--- Data to use ---

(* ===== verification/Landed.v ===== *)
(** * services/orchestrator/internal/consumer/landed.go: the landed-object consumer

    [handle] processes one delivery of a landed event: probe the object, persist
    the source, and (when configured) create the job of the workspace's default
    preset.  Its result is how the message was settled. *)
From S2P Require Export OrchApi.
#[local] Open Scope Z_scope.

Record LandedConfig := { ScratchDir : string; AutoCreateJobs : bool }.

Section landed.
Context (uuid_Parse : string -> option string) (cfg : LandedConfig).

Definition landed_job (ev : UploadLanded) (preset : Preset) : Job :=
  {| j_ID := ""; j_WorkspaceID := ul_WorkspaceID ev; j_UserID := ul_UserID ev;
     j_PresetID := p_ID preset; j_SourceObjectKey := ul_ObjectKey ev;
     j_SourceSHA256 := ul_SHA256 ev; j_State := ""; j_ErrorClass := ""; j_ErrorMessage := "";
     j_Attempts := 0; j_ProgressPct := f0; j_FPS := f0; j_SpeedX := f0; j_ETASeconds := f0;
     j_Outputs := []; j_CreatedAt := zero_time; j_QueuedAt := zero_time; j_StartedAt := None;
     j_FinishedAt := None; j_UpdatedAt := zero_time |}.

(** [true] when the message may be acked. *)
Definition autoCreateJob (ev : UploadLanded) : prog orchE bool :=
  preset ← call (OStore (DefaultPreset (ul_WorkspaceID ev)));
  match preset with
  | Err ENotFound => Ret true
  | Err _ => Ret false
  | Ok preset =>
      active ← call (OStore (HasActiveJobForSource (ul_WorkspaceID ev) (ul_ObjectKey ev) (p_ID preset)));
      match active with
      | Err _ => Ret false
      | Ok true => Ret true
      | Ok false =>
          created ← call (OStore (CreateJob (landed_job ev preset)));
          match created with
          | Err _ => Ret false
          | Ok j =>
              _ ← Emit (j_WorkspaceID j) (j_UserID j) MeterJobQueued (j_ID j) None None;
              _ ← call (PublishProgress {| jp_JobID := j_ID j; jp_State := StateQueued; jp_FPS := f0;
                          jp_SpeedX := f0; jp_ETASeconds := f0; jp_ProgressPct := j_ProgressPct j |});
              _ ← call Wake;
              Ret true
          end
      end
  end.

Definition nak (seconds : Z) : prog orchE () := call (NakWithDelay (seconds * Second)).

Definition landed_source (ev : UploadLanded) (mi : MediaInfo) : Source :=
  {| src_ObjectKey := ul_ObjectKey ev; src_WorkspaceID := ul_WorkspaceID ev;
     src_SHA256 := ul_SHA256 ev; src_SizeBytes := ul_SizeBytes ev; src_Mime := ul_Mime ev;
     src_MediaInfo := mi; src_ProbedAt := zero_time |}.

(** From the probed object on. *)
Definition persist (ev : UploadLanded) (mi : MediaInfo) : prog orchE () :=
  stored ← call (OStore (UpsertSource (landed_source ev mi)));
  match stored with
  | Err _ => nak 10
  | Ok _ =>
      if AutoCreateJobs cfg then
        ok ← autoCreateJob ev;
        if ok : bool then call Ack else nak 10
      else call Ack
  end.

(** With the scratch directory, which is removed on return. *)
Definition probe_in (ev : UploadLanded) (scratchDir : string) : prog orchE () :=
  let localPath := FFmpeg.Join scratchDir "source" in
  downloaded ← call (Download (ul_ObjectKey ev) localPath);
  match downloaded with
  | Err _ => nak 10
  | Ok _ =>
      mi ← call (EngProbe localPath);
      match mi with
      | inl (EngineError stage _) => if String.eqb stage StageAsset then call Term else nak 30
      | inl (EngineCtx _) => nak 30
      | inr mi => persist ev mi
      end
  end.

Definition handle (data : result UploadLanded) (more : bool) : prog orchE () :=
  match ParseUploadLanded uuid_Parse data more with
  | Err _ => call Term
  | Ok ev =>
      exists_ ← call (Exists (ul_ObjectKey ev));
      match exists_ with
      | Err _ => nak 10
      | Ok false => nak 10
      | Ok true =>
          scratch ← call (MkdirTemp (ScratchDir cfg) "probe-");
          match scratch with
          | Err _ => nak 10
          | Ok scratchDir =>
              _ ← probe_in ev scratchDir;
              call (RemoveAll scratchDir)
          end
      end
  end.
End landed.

---
--- Data to use ---

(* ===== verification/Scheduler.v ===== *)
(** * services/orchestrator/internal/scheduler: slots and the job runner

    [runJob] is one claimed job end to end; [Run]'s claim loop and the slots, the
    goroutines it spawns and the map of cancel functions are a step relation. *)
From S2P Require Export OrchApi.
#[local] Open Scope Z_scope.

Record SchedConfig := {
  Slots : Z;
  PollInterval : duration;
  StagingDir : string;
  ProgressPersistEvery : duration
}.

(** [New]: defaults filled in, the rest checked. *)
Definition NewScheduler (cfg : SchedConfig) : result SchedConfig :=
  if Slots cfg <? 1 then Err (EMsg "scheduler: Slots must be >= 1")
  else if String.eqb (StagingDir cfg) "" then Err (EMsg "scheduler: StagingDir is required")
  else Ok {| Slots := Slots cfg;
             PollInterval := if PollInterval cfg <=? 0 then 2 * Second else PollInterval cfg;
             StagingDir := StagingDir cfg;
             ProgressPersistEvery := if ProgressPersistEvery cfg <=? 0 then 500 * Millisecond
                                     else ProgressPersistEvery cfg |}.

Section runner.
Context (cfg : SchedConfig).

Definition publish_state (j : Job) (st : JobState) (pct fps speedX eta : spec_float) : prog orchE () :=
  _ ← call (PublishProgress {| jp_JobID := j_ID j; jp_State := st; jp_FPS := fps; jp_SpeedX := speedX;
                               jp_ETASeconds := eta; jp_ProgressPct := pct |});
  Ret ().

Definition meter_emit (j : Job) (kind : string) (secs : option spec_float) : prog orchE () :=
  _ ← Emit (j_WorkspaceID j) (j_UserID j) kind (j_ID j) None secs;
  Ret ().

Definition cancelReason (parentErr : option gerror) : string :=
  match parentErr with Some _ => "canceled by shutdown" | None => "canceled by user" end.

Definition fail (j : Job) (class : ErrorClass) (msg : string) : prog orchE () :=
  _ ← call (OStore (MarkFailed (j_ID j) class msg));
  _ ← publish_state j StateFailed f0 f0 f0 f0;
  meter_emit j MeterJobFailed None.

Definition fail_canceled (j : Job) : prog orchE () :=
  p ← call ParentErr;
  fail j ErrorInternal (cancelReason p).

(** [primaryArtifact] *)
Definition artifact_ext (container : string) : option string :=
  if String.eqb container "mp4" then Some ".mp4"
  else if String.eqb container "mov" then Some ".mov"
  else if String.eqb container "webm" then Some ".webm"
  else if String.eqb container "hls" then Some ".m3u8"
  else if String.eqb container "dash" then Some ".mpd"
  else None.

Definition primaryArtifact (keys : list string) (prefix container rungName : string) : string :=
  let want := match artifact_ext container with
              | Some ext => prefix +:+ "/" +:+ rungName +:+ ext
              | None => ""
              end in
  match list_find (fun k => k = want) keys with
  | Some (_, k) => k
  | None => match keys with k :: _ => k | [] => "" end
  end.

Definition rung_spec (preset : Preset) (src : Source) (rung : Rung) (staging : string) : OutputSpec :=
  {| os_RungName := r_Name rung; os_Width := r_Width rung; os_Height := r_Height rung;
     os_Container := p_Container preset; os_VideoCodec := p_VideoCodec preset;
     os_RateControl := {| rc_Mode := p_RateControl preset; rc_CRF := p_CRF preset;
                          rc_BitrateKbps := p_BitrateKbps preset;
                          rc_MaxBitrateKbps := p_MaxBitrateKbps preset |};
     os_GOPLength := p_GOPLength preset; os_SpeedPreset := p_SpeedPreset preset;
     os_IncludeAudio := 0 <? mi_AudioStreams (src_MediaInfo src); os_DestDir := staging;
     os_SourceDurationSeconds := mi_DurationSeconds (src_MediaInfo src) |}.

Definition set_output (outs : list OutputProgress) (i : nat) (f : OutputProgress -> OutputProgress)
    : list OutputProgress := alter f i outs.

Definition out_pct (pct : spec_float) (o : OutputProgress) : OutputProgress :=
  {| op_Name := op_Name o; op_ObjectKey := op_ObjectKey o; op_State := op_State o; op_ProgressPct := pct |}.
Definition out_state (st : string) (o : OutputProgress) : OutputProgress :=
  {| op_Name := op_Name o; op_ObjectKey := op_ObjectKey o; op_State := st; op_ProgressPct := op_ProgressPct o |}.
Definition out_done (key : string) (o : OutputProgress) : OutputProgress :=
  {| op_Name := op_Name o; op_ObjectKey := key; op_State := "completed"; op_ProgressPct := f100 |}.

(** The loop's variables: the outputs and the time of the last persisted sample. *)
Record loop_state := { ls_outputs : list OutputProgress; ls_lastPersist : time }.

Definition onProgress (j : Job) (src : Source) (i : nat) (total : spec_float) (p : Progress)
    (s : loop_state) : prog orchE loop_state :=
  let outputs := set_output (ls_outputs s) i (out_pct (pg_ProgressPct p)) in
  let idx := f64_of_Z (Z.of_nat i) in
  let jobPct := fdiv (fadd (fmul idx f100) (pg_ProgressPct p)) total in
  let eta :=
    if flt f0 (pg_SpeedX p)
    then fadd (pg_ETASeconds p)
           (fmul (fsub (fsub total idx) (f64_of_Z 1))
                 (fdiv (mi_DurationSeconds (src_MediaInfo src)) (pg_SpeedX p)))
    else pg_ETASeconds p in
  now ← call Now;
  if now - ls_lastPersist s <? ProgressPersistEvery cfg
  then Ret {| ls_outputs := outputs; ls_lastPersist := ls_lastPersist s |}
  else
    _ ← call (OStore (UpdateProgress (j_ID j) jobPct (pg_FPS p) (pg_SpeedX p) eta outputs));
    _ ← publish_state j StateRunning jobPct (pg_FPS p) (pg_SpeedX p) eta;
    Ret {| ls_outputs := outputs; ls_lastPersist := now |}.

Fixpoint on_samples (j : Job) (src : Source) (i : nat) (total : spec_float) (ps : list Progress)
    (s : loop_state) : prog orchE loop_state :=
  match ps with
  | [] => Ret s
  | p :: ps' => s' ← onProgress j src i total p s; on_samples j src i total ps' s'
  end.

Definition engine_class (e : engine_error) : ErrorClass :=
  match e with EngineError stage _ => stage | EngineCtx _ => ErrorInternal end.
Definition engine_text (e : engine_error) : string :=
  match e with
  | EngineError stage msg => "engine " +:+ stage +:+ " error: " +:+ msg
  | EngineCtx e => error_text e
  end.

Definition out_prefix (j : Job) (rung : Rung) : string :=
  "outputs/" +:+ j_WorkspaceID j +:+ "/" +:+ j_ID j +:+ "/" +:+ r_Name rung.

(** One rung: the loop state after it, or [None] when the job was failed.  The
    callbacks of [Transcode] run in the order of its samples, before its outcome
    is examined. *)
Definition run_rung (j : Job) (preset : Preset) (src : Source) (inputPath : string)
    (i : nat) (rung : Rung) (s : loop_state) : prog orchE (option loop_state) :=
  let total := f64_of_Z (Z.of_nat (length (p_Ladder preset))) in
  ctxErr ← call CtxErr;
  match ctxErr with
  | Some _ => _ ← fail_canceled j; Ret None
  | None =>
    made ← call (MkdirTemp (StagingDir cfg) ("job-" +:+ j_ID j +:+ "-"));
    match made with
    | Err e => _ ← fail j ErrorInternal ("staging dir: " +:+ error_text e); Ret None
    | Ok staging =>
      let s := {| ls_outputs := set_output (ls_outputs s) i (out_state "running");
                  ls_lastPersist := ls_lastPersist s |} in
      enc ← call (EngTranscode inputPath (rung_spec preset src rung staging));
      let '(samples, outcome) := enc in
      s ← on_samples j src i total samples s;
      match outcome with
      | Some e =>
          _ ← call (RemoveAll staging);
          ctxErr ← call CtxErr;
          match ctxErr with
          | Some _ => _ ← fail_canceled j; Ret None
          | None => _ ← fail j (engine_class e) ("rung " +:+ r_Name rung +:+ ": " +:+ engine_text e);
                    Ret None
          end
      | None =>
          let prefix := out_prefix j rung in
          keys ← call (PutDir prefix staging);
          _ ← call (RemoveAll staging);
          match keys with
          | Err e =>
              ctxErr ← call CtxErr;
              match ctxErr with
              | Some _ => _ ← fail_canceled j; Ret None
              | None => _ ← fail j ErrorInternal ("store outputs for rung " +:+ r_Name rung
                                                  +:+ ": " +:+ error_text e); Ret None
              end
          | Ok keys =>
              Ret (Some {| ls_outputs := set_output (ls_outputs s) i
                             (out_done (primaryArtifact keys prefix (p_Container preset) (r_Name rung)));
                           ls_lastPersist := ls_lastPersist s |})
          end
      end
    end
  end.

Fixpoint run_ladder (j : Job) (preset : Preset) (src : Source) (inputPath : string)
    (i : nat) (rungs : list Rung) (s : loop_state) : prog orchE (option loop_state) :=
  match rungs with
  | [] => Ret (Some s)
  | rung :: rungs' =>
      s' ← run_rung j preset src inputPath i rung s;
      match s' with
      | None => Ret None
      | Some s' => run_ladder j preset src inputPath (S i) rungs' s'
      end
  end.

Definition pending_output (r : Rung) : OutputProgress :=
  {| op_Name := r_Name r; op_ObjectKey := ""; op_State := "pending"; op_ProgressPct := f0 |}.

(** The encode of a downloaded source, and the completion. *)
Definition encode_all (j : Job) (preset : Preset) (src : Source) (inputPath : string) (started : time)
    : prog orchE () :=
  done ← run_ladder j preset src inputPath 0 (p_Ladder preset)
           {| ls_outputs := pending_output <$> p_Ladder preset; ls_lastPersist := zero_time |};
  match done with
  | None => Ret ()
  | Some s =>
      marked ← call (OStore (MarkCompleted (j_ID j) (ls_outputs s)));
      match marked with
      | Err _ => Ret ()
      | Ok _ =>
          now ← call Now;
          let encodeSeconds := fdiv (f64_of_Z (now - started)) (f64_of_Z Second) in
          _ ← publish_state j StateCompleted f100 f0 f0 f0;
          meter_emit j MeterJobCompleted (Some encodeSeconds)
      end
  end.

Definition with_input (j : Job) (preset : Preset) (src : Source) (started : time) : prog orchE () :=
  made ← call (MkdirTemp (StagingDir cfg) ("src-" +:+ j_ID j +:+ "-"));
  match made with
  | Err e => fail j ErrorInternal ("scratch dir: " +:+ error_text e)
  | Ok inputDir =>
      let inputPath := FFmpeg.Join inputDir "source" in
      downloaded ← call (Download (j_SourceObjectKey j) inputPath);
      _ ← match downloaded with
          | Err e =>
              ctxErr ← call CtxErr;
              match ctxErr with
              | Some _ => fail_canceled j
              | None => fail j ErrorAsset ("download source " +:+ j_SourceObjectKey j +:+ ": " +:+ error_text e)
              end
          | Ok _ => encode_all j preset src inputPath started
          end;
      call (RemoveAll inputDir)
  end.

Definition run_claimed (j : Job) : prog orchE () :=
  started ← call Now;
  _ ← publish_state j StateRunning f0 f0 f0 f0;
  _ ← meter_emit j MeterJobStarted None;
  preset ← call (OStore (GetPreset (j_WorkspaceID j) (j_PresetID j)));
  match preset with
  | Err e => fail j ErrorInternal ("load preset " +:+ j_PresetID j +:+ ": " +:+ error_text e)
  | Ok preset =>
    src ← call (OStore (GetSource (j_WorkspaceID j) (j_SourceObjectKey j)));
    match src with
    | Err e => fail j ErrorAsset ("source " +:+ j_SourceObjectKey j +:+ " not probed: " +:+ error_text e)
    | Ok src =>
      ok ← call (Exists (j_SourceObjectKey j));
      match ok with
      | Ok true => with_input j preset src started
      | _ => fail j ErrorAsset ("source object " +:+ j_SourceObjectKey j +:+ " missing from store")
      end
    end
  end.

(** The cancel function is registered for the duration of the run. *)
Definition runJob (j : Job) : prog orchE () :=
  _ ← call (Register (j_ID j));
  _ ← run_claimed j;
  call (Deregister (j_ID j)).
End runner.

---

:: Task ::
Reproduce, character for character, only the lines of the preceding data that start at the line with "downloaded ← call (Download (ul_ObjectKey" and end at the line with "End landed.", both included.

:: Worked solution ::
  downloaded ← call (Download (ul_ObjectKey ev) localPath);
  match downloaded with
  | Err _ => nak 10
  | Ok _ =>
      mi ← call (EngProbe localPath);
      match mi with
      | inl (EngineError stage _) => if String.eqb stage StageAsset then call Term else nak 30
      | inl (EngineCtx _) => nak 30
      | inr mi => persist ev mi
      end
  end.

Definition handle (data : result UploadLanded) (more : bool) : prog orchE () :=
  match ParseUploadLanded uuid_Parse data more with
  | Err _ => call Term
  | Ok ev =>
      exists_ ← call (Exists (ul_ObjectKey ev));
      match exists_ with
      | Err _ => nak 10
      | Ok false => nak 10
      | Ok true =>
          scratch ← call (MkdirTemp (ScratchDir cfg) "probe-");
          match scratch with
          | Err _ => nak 10
          | Ok scratchDir =>
              _ ← probe_in ev scratchDir;
              call (RemoveAll scratchDir)
          end
      end
  end.
End landed.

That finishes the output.